Tally every line in the entries below that holds "subst", then give only the total.

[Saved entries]
-------------------------

(* ===== verification/Permits.v ===== *)
(** * Concurrency control ([semaphores_map.rs])

    A [QueueControl] is its state and the generation of its notifier
    ([tokio::sync::Notify] with [notify_waiters] only): a [notified()] future
    remembers the generation it was created in and completes once
    [notify_waiters] has run since. [step] interleaves the tasks of a queue:
    a task that acquires, permits that are dropped, and configuration updates;
    each critical section and each notification is one step. *)
From S2P Require Import Prelude Errors Envelope Queue.

Record QueueControlState := {
  ctl_concurrency : nat;
  ctl_active : nat;
  ctl_state : QueueState;
}.

(** [QueueControl::new]. *)
Definition new_control (config : QueueRuntimeConfig) : QueueControlState :=
  {| ctl_concurrency := default 1 (rt_concurrency config); ctl_active := 0; ctl_state := rt_state config |}.

(** The test of [acquire]. *)
Definition can_acquire (s : QueueControlState) : bool :=
  is_active (ctl_state s) && bool_decide (ctl_active s < ctl_concurrency s).

(** The critical section of [acquire]: the state afterwards when a permit is
    taken. *)
Definition try_acquire (s : QueueControlState) : option QueueControlState :=
  if can_acquire s then
    Some {| ctl_concurrency := ctl_concurrency s; ctl_active := ctl_active s + 1; ctl_state := ctl_state s |}
  else None.

Definition apply_config (config : QueueRuntimeConfig) (s : QueueControlState) : QueueControlState :=
  {| ctl_concurrency := match rt_concurrency config with Some n => n | None => ctl_concurrency s end;
     ctl_active := ctl_active s; ctl_state := rt_state config |}.

(** [release], with [saturating_sub]. *)
Definition release (s : QueueControlState) : QueueControlState :=
  {| ctl_concurrency := ctl_concurrency s; ctl_active := ctl_active s - 1; ctl_state := ctl_state s |}.

(** ** The map of controls *)

(** [get_or_create]: an existing control keeps its state. *)
Definition get_or_create (key : string) (config : QueueRuntimeConfig) (m : gmap string QueueControlState)
    : QueueControlState * gmap string QueueControlState :=
  match m !! key with
  | Some c => (c, m)
  | None => (new_control config, <[key := new_control config]> m)
  end.

(** ** Tasks *)

(** A task in [acquire]: about to create its [notified] future; with the
    future created; waiting on it; or the owner of a permit. *)
Inductive task :=
| Arriving
| Notified (generation : nat)
| Waiting (generation : nat)
| Holding.

Definition holds (t : task) : bool := match t with Holding => true | _ => false end.
Definition held (ts : list task) : nat := length (filter (λ t, holds t = true) ts).

Record system := {
  control : QueueControlState;
  generation : nat;
  unnotified : nat;       (* critical sections left whose notification is still due *)
  tasks : list task;
}.

Definition with_tasks (s : system) (ts : list task) : system :=
  {| control := control s; generation := generation s; unnotified := unnotified s; tasks := ts |}.

Inductive step : system -> system -> Prop :=
| step_spawn s :
    step s (with_tasks s (Arriving :: tasks s))
| step_create s ts1 ts2 :
    tasks s = ts1 ++ Arriving :: ts2 ->
    step s (with_tasks s (ts1 ++ Notified (generation s) :: ts2))
| step_acquire s ts1 g ts2 c' :
    tasks s = ts1 ++ Notified g :: ts2 -> try_acquire (control s) = Some c' ->
    step s {| control := c'; generation := generation s; unnotified := unnotified s;
              tasks := ts1 ++ Holding :: ts2 |}
| step_block s ts1 g ts2 :
    tasks s = ts1 ++ Notified g :: ts2 -> try_acquire (control s) = None ->
    step s (with_tasks s (ts1 ++ Waiting g :: ts2))
| step_wake s ts1 g ts2 :
    tasks s = ts1 ++ Waiting g :: ts2 -> g < generation s ->
    step s (with_tasks s (ts1 ++ Arriving :: ts2))
| step_drop s ts1 t ts2 :
    (* the permit goes out of scope, or the acquiring future is dropped *)
    tasks s = ts1 ++ t :: ts2 ->
    step s (if holds t
            then {| control := release (control s); generation := generation s;
                    unnotified := unnotified s + 1; tasks := ts1 ++ ts2 |}
            else with_tasks s (ts1 ++ ts2))
| step_config s config :
    step s {| control := apply_config config (control s); generation := generation s;
              unnotified := unnotified s + 1; tasks := tasks s |}
| step_notify s :
    0 < unnotified s ->
    step s {| control := control s; generation := generation s + 1;
              unnotified := unnotified s - 1; tasks := tasks s |}.

Definition initial (config : QueueRuntimeConfig) : system :=
  {| control := new_control config; generation := 0; unnotified := 0; tasks := [] |}.

(** ** Invariants *)

(** The active count is the number of permits out; no task knows a generation
    that has not begun; and a task that waits without a wake-up on its way
    finds nothing to take. *)
Record wf (s : system) : Prop := {
  wf_active : ctl_active (control s) = held (tasks s);
  wf_generation : Forall (λ t, match t with Notified g | Waiting g => g <= generation s | _ => True end) (tasks s);
  wf_waiting : Forall (λ t, match t with
                            | Waiting g => g = generation s -> can_acquire (control s) = true -> 0 < unnotified s
                            | _ => True
                            end) (tasks s);
}.

Lemma held_app ts1 ts2 : held (ts1 ++ ts2) = held ts1 + held ts2.
Proof. unfold held. by rewrite filter_app, length_app. Qed.
Lemma held_cons t ts : held (t :: ts) = (if holds t then 1 else 0) + held ts.
Proof. unfold held. rewrite filter_cons. by destruct (holds t). Qed.

Lemma try_acquire_active c c' : try_acquire c = Some c' -> ctl_active c' = ctl_active c + 1.
Proof. unfold try_acquire. destruct (can_acquire c); intros; by simplify_eq. Qed.

Lemma can_acquire_after c c' : try_acquire c = Some c' -> can_acquire c' = true -> can_acquire c = true.
Proof. unfold try_acquire. by destruct (can_acquire c). Qed.

(** Replacing one task keeps a property of the others. *)
Lemma Forall_replace {A} (P : A -> Prop) ts1 t t' ts2 :
  Forall P (ts1 ++ t :: ts2) -> P t' -> Forall P (ts1 ++ t' :: ts2).
Proof. rewrite !Forall_app, !Forall_cons. tauto. Qed.
Lemma Forall_remove {A} (P : A -> Prop) ts1 t ts2 : Forall P (ts1 ++ t :: ts2) -> Forall P (ts1 ++ ts2).
Proof. rewrite !Forall_app, Forall_cons. tauto. Qed.

Arguments held : simpl never.
Ltac held_simp := rewrite ?held_app, ?held_cons in *; cbn [holds] in *.

Lemma wf_initial config : wf (initial config).
Proof. constructor; [done|constructor..]. Qed.

Lemma wf_step s s' : wf s -> step s s' -> wf s'.
Proof.
  intros [Ha Hg Hw] Hs. inversion Hs as
    [?|? ts1 ts2 Et|? ts1 g ts2 c' Et Htry|? ts1 g ts2 Et Htry|? ts1 g ts2 Et Hlt|? ts1 t ts2 Et|? config|? Hn]; subst;
    try rewrite Et in *.
  - constructor; cbn; [by held_simp|by constructor..].
  - constructor; cbn; [by held_simp|eapply Forall_replace; eauto..].
  - constructor; cbn.
    + rewrite (try_acquire_active _ _ Htry). held_simp. lia.
    + by eapply Forall_replace.
    + eapply Forall_replace; [|exact I]. eapply Forall_impl; [exact Hw|].
      intros [| | |]; try done. cbn. eauto using can_acquire_after.
  - constructor; cbn; [by held_simp| |].
    + eapply Forall_replace; [exact Hg|]. apply Forall_app in Hg as [_ [? _]%Forall_cons]. done.
    + eapply Forall_replace; [exact Hw|]. intros _ Hc. unfold try_acquire in Htry. by rewrite Hc in Htry.
  - constructor; cbn; [by held_simp|by eapply Forall_replace..].
  - destruct (holds t) eqn:E; constructor; cbn; held_simp; rewrite ?E in *; try by eapply Forall_remove.
    + lia.
    + apply Forall_remove in Hw. eapply Forall_impl; [exact Hw|]. intros [| | |]; cbn; try done. lia.
    + lia.
  - constructor; cbn; [done|done|]. eapply Forall_impl; [exact Hw|]. intros [| | |]; cbn; try done. lia.
  - constructor; cbn; [done| |].
    + eapply Forall_impl; [exact Hg|]. intros [| | |]; cbn; try done; lia.
    + rewrite Forall_forall in Hg |- *. intros t Ht. specialize (Hg t Ht). destruct t; cbn; try done. lia.
Qed.

(** C15. In every reachable state of a queue's tasks, the active count is the
    number of live permits, and a task that would wait for ever (waiting, with
    no notification due) could not take a permit: no wake-up is lost. *)
Theorem permits_exact_no_lost_wakeup config s :
  rtc step (initial config) s ->
  ctl_active (control s) = held (tasks s) /\
  (unnotified s = 0 -> Waiting (generation s) ∈ tasks s -> can_acquire (control s) = false).
Proof.
  intros Hr. assert (wf s) as [Ha _ Hw].
  { remember (initial config) as s0 eqn:E0. assert (wf s0) as H0 by (subst; apply wf_initial). clear E0.
    induction Hr; eauto using wf_step. }
  split; [done|]. intros Hn Hin. rewrite Forall_forall in Hw. specialize (Hw _ Hin). cbn in Hw.
  destruct (can_acquire (control s)); [|done]. specialize (Hw eq_refl eq_refl). lia.
Qed.

(** A permit is only handed out below the limit, and never on a paused queue. *)
Lemma try_acquire_bounded s s' : try_acquire s = Some s' ->
  ctl_active s' <= ctl_concurrency s' /\ ctl_state s = Active.
Proof.
  unfold try_acquire, can_acquire. destruct (is_active (ctl_state s)) eqn:E; [|done]. cbn.
  case_bool_decide; [|done]. intros [= <-]. cbn. split; [lia|]. by destruct (ctl_state s).
Qed.

Section FixedLimit.
Variable limit : nat.

(** The limit of the state and of every update applied. *)
Inductive step_fixed : system -> system -> Prop :=
| step_fixed_config s config :
    rt_concurrency config = Some limit \/ rt_concurrency config = None ->
    step_fixed s {| control := apply_config config (control s); generation := generation s;
                    unnotified := unnotified s + 1; tasks := tasks s |}
| step_fixed_other s s' :
    step s s' -> ctl_concurrency (control s') = ctl_concurrency (control s) -> step_fixed s s'.
End FixedLimit.

(** While the limit does not change, at most that many jobs hold a permit. *)
Theorem concurrency_limit_respected limit st s :
  rtc (step_fixed limit) (initial {| rt_concurrency := Some limit; rt_state := st |}) s ->
  held (tasks s) <= limit.
Proof.
  intros Hr. assert (wf s /\ ctl_concurrency (control s) = limit /\ ctl_active (control s) <= limit) as ([Ha _ _] & _ & ?);
    [|lia].
  remember (initial _) as s0 eqn:E0.
  assert (wf s0 /\ ctl_concurrency (control s0) = limit /\ ctl_active (control s0) <= limit) as H0.
  { subst. split_and!; [apply wf_initial|done|cbn; lia]. }
  clear E0. induction Hr as [|s1 s2 s3 Hs _ IH]; [done|]. apply IH. clear IH.
  destruct H0 as (Hwf & Hc & Ha). inversion Hs as [? config Hcfg|? ? Hstep Hsame]; subst.
  - split_and!; [eapply wf_step; [done|constructor]| |done]. cbn. by destruct Hcfg as [->| ->].
  - split_and!; [by eapply wf_step|done|].
    inversion Hstep; subst; cbn in *; try done.
    + match goal with H : try_acquire _ = Some _ |- _ => apply try_acquire_bounded in H as [? _] end. lia.
    + destruct (holds t); cbn; lia.
Qed.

-------------------------

- Response for this exercise
5